| WHAT IS EXPECTED |
What is the number of lines in these entries that contain "answered"? State it alone.

----- RECORDS SUPPLIED

(** C5 as stated fails once the ids have six digits: the row inserted under
    id 100000 is answered with the bookingId "100000". *)
Lemma bookingId_longer_than_five :
  fst (post_bookings cy_body (quiet (mkTable [] 100000)))
  = Return (mkResponse 201 (BCreated "Booking created" "100000"))
  /\ String.length "100000" = 6%nat.
Proof. split; reflexivity. Qed.

End CreateFacts.

(** ** More on the executor *)

Section ExecutorBounds.

Context {DB : Database}.

(** X1.  A call with a positive budget makes at least one and at most
    [retries] attempts, all with the same statement and parameters, with
    exactly one wait of 1000 ms before each attempt after the first, and
    does nothing else to the outside. *)
Theorem queryWithRetry_attempts_bounded :
  forall (sql : string) (ps : list Val) (n : nat) (w : World),
  exists k : nat,
    (k <= n)%nat
    /\ trace (snd (queryWithRetry sql ps (S n) w)) = trace w ++ retry_trace sql ps k.
Proof.
  intros sql ps n. induction n as [|n IH]; intros w.
  - exists O. split; [lia|].
    destruct (pool_query sql ps w) as [[r|m] w1] eqn:E;
      pose proof (pool_query_trace_eq _ _ _ _ _ E) as T.
    + rewrite (queryWithRetry_success _ _ _ _ _ _ E). exact T.
    + rewrite (queryWithRetry_last _ _ _ _ _ E). exact T.
  - destruct (pool_query sql ps w) as [[r|m] w1] eqn:E;
      pose proof (pool_query_trace_eq _ _ _ _ _ E) as T.
    + exists O. split; [lia|].
      rewrite (queryWithRetry_success _ _ _ _ _ _ E). exact T.
    + destruct (includes "closed state" m) eqn:Hm.
      * rewrite (queryWithRetry_retry _ _ _ _ _ _ E Hm).
        destruct (IH (emit (ESleep 1000) w1)) as [k [Hk Hrest]].
        exists (S k). split; [lia|].
        rewrite Hrest. simpl. rewrite T.
        repeat rewrite <- app_assoc. reflexivity.
      * exists O. split; [lia|].
        rewrite (queryWithRetry_other _ _ _ _ _ _ E Hm). exact T.
Qed.

(** X2.  With a positive budget the call completes exactly as its last
    attempt does: with the result the pool gave, or by throwing the pool's
    own error.  The value after the loop is never what it returns. *)
Theorem queryWithRetry_completes_as_last_attempt :
  forall (sql : string) (ps : list Val) (n : nat) (w : World),
  exists w0 : World,
    queryWithRetry sql ps (S n) w = pool_query sql ps w0.
Proof.
  intros sql ps n. induction n as [|n IH]; intros w.
  - exists w. destruct (pool_query sql ps w) as [[r|m] w1] eqn:E.
    + apply queryWithRetry_success. exact E.
    + apply queryWithRetry_last. exact E.
  - destruct (pool_query sql ps w) as [[r|m] w1] eqn:E.
    + exists w. rewrite E. apply queryWithRetry_success. exact E.
    + destruct (includes "closed state" m) eqn:Hm.
      * rewrite (queryWithRetry_retry _ _ _ _ _ _ E Hm). apply IH.
      * exists w. rewrite E. apply queryWithRetry_other; assumption.
Qed.

(** A scripted closed-state fault costs one retry. *)
Lemma queryWithRetry_skips_fault (sql : string) (ps : list Val) (n : nat)
      (w : World) (m : string) (rest : list (option string)) :
  faults w = Some m :: rest ->
  includes "closed state" m = true ->
  queryWithRetry sql ps (S (S n)) w
  = queryWithRetry sql ps (S n)
      (mkWorld (db w) rest (trace w ++ [EQuery sql ps; ESleep 1000])).
Proof.
  intros F Hm.
  rewrite (queryWithRetry_retry sql ps n w m
             (mkWorld (db w) rest (trace w ++ [EQuery sql ps]))).
  - unfold emit. cbn [db faults trace]. rewrite <- app_assoc. reflexivity.
  - unfold pool_query. rewrite F. reflexivity.
  - exact Hm.
Qed.

Lemma queryWithRetry_fault_is_thrown (sql : string) (ps : list Val)
      (w : World) (m : string) (rest : list (option string)) :
  faults w = Some m :: rest ->
  queryWithRetry sql ps 1 w
  = (Throw m, mkWorld (db w) rest (trace w ++ [EQuery sql ps])).
Proof.
  intros F. apply queryWithRetry_last. unfold pool_query. rewrite F. reflexivity.
Qed.

End ExecutorBounds.

(** ** Edges of the filter handler *)

Module FilterEdges.

Import MySQL.

Section AnyDatabase.

Context {DB : Database}.

(** X3.  A date that is given but is not of the form YYYY-MM-DD is answered
    400 whatever the other parameters are, and the world is as it was. *)
Theorem filter_rejects_malformed_date :
  forall (d : string) (m y br : option string) (w : World),
    d <> "" -> matches re_date d = false ->
    get_bookings_filter (mkFilterQuery (Some d) m y br) w
    = (Return (mkResponse 400 (BError "Invalid date format: Use YYYY-MM-DD")), w).
Proof.
  intros d m y br w Hd Rd.
  unfold get_bookings_filter, filter_build, filter_dated. cbv zeta.
  cbn [date qval]. rewrite (proj2 (FilterFacts.truthy_VStr d) Hd).
  unfold test. cbn [toString]. rewrite Rd. reflexivity.
Qed.


(** X5.  A month without a year, or a year without a month, is neither
    checked nor used: with no date, the request is answered as if neither
    had been given. *)
Theorem filter_ignores_lone_month_or_year :
  forall (q : FilterQuery) (w : World),
    truthy (qval (date q)) = false ->
    truthy (qval (month q)) && truthy (qval (year q)) = false ->
    filter_build q = filter_build (mkFilterQuery None None None (branch_param q))
    /\ get_bookings_filter q w
       = get_bookings_filter (mkFilterQuery None None None (branch_param q)) w.
Proof.
  intros q w Hd Hmy.
  assert (B : filter_build q
              = filter_build (mkFilterQuery None None None (branch_param q))).
  { unfold filter_build, filter_dated. cbv zeta. rewrite Hd, Hmy. reflexivity. }
  split; [exact B|].
  unfold get_bookings_filter. rewrite B. reflexivity.
Qed.
(** * AbrenCare health-data analytics: a shallow embedding of the backend's
    analysis code and the properties its specification states about it.

    Embedded modules (all under [backend/health_data/]):
    - [heart_rate_processor.py]: [HeartRateProcessor]
    - [sleep_processor.py]: [SleepProcessor]
    - [health_analyzer.py]: [HealthAnalyzer]
    - [models.py]: [HeartRateReading], [SleepSession], [DailySummary]

    Numbers.  Python [int] is [Z].  Python [float] is idealised as an exact
    rational ([Q]): sums, products, quotients and comparisons are exact.  The
    one irrational operation the code uses, the square root behind [np.std] and
    [np.sqrt], is a parameter ([NumpySqrt]) constrained only by the laws the
    proofs need ([NumpySqrtLaws]); [sqrt_approx] is a concrete instance used to run the
    model.  Timestamps are microseconds since the epoch ([Z]), the resolution
    of Python's [datetime]. *)

From Stdlib Require Import ZArith QArith Qround Qabs String List Bool Lia Lqa
  Morphisms Setoid Permutation.
From Stdlib Require Import DecimalString.
Import ListNotations.

Local Open Scope Z_scope.
Local Open Scope Q_scope.

(* ================================================================== *)
(** ** Python and numpy primitives *)
(* ================================================================== *)

Module Py.

Definition Qlt_bool (a b : Q) : bool := negb (Qle_bool b a).
Definition Qeq_bool0 (a : Q) : bool := Qeq_bool a 0.

(** [int / int] and [float / float]: true division. *)
Definition Zdiv_true (a b : Z) : Q := inject_Z a / inject_Z b.

(** [int(x)] on a float: truncation toward zero. *)
Definition int_of (x : Q) : Z := Z.quot (Qnum x) (Zpos (Qden x)).

(** Nearest integer, ties to the even neighbour. *)
Definition round_half_even (x : Q) : Z :=
  let f := Qfloor x in
  match Qcompare (x - inject_Z f) (1 # 2) with
  | Lt => f
  | Gt => (f + 1)%Z
  | Eq => if Z.even f then f else (f + 1)%Z
  end.

(** [round(x, ndigits)]. *)
Definition round (x : Q) (ndigits : nat) : Q :=
  let scale := inject_Z (10 ^ Z.of_nat ndigits) in
  inject_Z (round_half_even (x * scale)) / scale.

(** Truthiness of an [Optional[float]] / [Optional[int]] field:
    [None] and zero are falsy. *)
Definition truthyQ (o : option Q) : bool :=
  match o with
  | Some q => negb (Qeq_bool0 q)
  | None => false
  end.

Definition truthyZ (o : option Z) : bool :=
  match o with
  | Some z => negb (Z.eqb z 0)
  | None => false
  end.

(** [o or d] for an optional float [o]. *)
Definition orQ (o : option Q) (d : Q) : Q :=
  match o with
  | Some q => if Qeq_bool0 q then d else q
  | None => d
  end.

Definition orZ (o : option Z) (d : Z) : Z :=
  match o with
  | Some z => if Z.eqb z 0 then d else z
  | None => d
  end.

(** [sum(iterable)]: left fold starting from 0. *)
Definition sum (l : list Q) : Q := fold_left Qplus l 0.

(** [min(a, b)] and [max(a, b)] return the first argument on ties. *)
Definition min (a b : Q) : Q := if Qlt_bool b a then b else a.
Definition max (a b : Q) : Q := if Qlt_bool a b then b else a.

(** Values stored in the result dictionaries. *)
Inductive value : Type :=
| VStr (s : string)
| VInt (z : Z)
| VFloat (q : Q)
| VTime (t : Z)
| VNone.

(** A [dict] with string keys, in insertion order. *)
Definition dict : Type := list (string * value).

Fixpoint get (k : string) (d : dict) : option value :=
  match d with
  | [] => None
  | (k', v) :: d' => if String.eqb k k' then Some v else get k d'
  end.

(** [k in d]. *)
Definition contains (k : string) (d : dict) : bool :=
  match get k d with Some _ => true | None => false end.

End Py.

(** Exceptions the modelled code can raise. *)
Inductive exn : Type :=
| TypeError
| ValueError
| IndexError.

Inductive result (A : Type) : Type :=
| Ok (a : A)
| Raise (e : exn).
Arguments Ok {A} a.
Arguments Raise {A} e.

Definition bind {A B : Type} (r : result A) (k : A -> result B) : result B :=
  match r with
  | Ok a => k a
  | Raise e => Raise e
  end.

Notation "x <- r ;; k" := (bind r (fun x => k))
  (at level 61, r at next level, right associativity).

(** The square root used by numpy, kept abstract. *)
Class NumpySqrt : Type := np_sqrt : Q -> Q.

Class NumpySqrtLaws (S : NumpySqrt) : Prop := {
  np_sqrt_proper : Proper (Qeq ==> Qeq) (@np_sqrt S);
  np_sqrt_zero : @np_sqrt S 0 == 0;
  np_sqrt_nonneg : forall x, 0 <= @np_sqrt S x
}.

Module Np.

(** [np.sum], [np.mean]. *)
Definition sum (l : list Q) : Q := fold_left Qplus l 0.

Definition mean (l : list Q) : Q :=
  sum l / inject_Z (Z.of_nat (length l)).

(** [np.square]. *)
Definition square (l : list Q) : list Q := map (fun x => x * x) l.

(** The population variance: [mean(abs(x - mean(x)) ** 2)]. *)
Definition var (l : list Q) : Q :=
  let m := mean l in
  mean (map (fun x => Qabs (x - m) * Qabs (x - m)) l).

(** [np.std] (population standard deviation, [ddof = 0]). *)
Definition std `{NumpySqrt} (l : list Q) : Q := np_sqrt (var l).

(** [np.diff]: successive differences [a[i+1] - a[i]]. *)
Fixpoint diff (l : list Q) : list Q :=
  match l with
  | a :: ((b :: _) as tl) => (b - a) :: diff tl
  | _ => []
  end.

(** [np.arange(n)]. *)
Definition arange (n : nat) : list Q :=
  map (fun i => inject_Z (Z.of_nat i)) (seq 0 n).

(** [np.polyfit(x, y, 1)]: the least-squares line, returned as
    [(slope, intercept)]. *)
Definition polyfit1 (x y : list Q) : Q * Q :=
  let mx := mean x in
  let my := mean y in
  let sxy := sum (map (fun p => (fst p - mx) * (snd p - my)) (combine x y)) in
  let sxx := sum (map (fun a => (a - mx) * (a - mx)) x) in
  let slope := sxy / sxx in
  (slope, my - slope * mx).

End Np.

(** A concrete square root: rounded down to nine decimal places. *)
Definition sqrt_approx : NumpySqrt := fun q =>
  let r := Qred q in
  let d := Zpos (Qden r) in
  let k := (10 ^ 9)%Z in
  Qmake (Z.sqrt (Qnum r * d * (k * k)))%Z (Qden r * 1000000000)%positive.

(* ================================================================== *)
(** ** models.py: HeartRateReading and its table *)
(* ================================================================== *)

(** The columns of [HeartRateReading] that the analysis code reads or
    writes.  [hr_id] is the primary key (the UUID in its string form, which
    is how the detector passes it around).  Django's bookkeeping columns
    ([updated_at], refreshed by every [save()]) are left out. *)
Record HeartRateReading : Type := mkReading {
  hr_id : string;
  hr_user : N;
  hr_bpm : Z;
  hr_timestamp : Z;
  hr_context : string;
  hr_is_anomaly : bool;
  hr_anomaly_type : string
}.

(** The [heart_rate_readings] table: its rows in storage order. *)
Definition table : Type := list HeartRateReading.

Module Objects.

Definition in_range (lo hi t : Z) : bool := ((lo <=? t) && (t <=? hi))%Z.

(** [.filter(user=user, timestamp__range=[start, end])] *)
Definition filter (db : table) (user : N) (start_time end_time : Z) : table :=
  List.filter
    (fun r => N.eqb (hr_user r) user
              && in_range start_time end_time (hr_timestamp r)) db.

Fixpoint insert_by_timestamp (r : HeartRateReading) (l : table) : table :=
  match l with
  | [] => [r]
  | x :: l' =>
      if (hr_timestamp r <=? hr_timestamp x)%Z then r :: x :: l'
      else x :: insert_by_timestamp r l'
  end.

(** [.order_by('timestamp')]: ascending; rows with equal timestamps, whose
    order the query leaves to the database, are kept in storage order. *)
Fixpoint order_by_timestamp (l : table) : table :=
  match l with
  | [] => []
  | r :: l' => insert_by_timestamp r (order_by_timestamp l')
  end.

(** [queryset[k]] on a query set whose rows have been fetched
    ([QuerySet.__getitem__] with an integer).  Django refuses negative
    indices before it looks at the fetched rows: "Negative indexing is not
    supported." (a [ValueError]; an [AssertionError] before Django 4.0). *)
Definition getitem (rows : table) (k : Z) : result HeartRateReading :=
  if (k <? 0)%Z then Raise ValueError
  else
    match nth_error rows (Z.to_nat k) with
    | Some r => Ok r
    | None => Raise IndexError
    end.

(** [.get(id=...)]: [None] stands for [DoesNotExist]. *)
Definition get (db : table) (id : string) : option HeartRateReading :=
  List.find (fun r => String.eqb (hr_id r) id) db.

(** [reading.save()] on an existing row: an update by primary key. *)
Definition save (db : table) (r : HeartRateReading) : table :=
  List.map (fun x => if String.eqb (hr_id x) (hr_id r) then r else x) db.

Fixpoint insert_by_timestamp_desc (r : HeartRateReading) (l : table) : table :=
  match l with
  | [] => [r]
  | x :: l' =>
      if (hr_timestamp x <=? hr_timestamp r)%Z then r :: x :: l'
      else x :: insert_by_timestamp_desc r l'
  end.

----------

| SOLUTION FOR THIS TASK |
3